What to produce:
Go through each line of the entries below and tally those containing the string "withRequest"; give only the total.

Data extract:
◇ ◇ ◇ ◇

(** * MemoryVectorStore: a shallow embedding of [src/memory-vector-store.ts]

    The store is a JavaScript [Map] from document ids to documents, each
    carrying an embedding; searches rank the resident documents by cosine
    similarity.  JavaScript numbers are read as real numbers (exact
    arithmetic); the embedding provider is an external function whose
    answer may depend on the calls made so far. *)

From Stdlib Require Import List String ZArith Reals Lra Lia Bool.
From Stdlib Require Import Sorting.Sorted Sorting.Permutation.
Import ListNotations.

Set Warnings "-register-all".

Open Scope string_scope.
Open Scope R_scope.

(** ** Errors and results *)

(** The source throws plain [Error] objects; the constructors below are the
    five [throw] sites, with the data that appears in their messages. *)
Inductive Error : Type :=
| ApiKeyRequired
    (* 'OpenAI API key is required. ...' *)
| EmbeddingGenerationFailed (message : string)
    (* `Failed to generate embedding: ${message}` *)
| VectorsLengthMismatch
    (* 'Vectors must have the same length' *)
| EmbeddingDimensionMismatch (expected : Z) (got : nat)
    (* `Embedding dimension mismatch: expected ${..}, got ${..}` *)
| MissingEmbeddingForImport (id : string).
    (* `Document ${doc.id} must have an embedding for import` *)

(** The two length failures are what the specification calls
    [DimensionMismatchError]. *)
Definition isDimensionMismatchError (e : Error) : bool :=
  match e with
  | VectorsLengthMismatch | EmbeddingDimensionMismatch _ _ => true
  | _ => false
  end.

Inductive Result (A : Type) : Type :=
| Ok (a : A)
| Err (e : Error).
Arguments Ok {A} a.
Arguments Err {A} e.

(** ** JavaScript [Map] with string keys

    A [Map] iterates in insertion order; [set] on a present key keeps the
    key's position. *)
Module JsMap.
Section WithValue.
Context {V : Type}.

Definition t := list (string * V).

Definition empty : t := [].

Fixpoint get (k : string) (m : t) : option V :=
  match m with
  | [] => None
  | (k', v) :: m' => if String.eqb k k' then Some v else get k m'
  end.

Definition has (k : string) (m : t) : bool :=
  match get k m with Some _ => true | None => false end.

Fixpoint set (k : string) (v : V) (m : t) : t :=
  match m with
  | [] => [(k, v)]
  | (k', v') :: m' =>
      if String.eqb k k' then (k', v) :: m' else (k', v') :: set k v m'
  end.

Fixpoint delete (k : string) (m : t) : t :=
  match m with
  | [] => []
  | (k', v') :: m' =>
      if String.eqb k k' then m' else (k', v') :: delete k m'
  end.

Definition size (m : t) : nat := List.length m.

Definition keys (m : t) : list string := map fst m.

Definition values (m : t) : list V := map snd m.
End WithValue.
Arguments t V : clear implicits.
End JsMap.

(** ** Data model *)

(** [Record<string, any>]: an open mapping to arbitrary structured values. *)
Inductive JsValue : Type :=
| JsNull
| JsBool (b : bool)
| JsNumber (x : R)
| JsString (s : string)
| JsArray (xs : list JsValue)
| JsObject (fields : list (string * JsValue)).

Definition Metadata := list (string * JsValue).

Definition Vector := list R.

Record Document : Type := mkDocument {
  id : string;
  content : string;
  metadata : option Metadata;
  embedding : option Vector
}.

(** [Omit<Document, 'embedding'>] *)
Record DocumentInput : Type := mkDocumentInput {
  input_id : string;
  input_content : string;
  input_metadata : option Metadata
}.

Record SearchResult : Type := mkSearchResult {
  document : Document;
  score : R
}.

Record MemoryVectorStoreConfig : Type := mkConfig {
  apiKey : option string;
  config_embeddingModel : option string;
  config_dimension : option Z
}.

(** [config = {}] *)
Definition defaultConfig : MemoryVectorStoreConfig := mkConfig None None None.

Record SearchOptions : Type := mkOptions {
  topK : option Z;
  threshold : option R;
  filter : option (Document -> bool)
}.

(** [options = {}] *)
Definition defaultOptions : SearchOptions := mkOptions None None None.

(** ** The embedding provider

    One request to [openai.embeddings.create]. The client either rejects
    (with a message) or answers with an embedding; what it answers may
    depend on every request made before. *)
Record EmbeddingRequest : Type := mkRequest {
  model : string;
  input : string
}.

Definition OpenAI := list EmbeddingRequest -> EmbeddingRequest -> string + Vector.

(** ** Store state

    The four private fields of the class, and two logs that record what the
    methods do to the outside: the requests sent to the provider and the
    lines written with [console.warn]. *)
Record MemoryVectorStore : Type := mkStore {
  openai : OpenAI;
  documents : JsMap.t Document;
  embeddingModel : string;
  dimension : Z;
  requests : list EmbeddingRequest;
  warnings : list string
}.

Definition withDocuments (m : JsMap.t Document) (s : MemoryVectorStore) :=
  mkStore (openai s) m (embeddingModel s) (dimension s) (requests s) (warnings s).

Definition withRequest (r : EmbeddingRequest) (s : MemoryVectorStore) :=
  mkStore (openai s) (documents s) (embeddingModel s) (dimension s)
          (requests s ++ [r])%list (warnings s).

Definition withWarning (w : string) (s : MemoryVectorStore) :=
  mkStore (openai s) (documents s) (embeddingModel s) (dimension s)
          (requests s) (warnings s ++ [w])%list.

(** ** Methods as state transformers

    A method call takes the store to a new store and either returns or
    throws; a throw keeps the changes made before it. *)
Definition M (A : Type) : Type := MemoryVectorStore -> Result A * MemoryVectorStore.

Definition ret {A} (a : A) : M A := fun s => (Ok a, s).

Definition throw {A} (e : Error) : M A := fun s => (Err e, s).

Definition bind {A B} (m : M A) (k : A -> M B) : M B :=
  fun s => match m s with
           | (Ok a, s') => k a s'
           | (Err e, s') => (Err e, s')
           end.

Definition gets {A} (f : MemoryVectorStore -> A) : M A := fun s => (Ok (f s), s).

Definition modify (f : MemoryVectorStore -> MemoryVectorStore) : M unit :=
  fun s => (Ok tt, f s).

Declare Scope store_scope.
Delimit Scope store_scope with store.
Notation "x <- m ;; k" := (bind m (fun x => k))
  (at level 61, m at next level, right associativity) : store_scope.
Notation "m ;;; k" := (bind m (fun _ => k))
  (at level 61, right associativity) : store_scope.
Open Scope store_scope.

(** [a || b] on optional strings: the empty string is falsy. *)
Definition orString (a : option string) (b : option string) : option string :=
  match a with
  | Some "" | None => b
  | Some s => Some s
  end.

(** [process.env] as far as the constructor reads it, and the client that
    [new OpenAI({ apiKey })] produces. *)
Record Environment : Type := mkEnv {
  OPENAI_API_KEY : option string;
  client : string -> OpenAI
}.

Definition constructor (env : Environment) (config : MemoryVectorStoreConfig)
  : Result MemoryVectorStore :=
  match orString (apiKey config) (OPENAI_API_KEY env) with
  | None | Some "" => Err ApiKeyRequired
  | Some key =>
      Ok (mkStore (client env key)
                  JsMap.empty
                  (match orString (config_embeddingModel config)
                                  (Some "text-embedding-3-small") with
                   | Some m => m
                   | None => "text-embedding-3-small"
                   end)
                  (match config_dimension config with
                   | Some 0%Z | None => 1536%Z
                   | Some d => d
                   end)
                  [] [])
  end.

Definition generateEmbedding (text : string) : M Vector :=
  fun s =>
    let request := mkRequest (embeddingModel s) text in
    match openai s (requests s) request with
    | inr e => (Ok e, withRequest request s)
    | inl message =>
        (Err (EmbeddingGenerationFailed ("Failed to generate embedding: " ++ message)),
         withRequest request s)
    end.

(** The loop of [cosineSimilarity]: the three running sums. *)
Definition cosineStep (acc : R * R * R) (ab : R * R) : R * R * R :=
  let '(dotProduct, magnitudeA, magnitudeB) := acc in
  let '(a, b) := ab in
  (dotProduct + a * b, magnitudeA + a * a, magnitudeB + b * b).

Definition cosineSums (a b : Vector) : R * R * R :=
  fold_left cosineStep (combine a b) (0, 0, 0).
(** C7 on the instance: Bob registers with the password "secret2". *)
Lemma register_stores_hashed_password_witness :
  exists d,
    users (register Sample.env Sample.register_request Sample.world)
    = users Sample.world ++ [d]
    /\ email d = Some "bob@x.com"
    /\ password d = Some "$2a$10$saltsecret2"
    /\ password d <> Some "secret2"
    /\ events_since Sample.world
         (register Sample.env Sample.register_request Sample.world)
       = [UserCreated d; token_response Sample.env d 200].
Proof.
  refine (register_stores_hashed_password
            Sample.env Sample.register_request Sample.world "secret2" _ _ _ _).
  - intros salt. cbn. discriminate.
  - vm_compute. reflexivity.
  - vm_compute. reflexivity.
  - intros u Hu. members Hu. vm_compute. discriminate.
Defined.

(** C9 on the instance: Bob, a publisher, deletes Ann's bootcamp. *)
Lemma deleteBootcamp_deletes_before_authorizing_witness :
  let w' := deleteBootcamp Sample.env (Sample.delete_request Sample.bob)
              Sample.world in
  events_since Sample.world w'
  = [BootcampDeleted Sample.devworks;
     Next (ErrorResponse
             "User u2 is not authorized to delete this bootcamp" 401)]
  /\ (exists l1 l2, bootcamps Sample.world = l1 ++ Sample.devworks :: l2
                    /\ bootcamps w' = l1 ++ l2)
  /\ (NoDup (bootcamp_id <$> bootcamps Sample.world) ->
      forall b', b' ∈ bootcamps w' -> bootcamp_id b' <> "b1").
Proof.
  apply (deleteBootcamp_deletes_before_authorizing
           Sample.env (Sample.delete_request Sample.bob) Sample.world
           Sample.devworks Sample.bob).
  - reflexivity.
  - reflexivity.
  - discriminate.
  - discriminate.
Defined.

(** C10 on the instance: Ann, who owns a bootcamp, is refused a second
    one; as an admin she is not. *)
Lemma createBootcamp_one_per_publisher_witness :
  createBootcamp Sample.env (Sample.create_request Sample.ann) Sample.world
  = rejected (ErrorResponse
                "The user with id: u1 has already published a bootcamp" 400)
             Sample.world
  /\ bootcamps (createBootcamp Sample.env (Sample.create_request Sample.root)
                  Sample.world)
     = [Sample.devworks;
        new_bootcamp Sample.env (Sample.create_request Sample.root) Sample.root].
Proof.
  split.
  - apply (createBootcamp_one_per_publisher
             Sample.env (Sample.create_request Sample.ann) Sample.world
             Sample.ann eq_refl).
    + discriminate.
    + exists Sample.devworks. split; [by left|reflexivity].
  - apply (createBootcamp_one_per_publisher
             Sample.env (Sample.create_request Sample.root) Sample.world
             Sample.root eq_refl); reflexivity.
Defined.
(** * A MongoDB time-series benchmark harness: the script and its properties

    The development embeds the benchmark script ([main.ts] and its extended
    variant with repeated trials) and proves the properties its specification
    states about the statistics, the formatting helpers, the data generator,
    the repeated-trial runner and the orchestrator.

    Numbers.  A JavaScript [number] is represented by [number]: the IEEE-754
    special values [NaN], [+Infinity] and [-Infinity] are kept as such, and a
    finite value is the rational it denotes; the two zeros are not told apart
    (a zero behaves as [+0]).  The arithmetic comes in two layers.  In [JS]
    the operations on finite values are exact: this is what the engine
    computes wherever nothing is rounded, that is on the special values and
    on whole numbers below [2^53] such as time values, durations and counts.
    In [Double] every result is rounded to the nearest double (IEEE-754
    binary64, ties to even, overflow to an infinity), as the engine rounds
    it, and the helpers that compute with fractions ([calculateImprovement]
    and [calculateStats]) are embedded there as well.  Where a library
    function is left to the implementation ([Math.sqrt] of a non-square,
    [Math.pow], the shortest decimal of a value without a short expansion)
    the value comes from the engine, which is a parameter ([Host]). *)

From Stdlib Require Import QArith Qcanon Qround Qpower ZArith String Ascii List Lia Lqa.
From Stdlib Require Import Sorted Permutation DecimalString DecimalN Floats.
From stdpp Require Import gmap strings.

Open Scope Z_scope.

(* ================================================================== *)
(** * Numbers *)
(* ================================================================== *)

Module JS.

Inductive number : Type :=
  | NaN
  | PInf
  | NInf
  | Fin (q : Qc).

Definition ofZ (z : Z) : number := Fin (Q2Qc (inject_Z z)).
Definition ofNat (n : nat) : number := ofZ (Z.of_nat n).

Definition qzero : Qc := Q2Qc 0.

◇ ◇ ◇ ◇

Response below:
3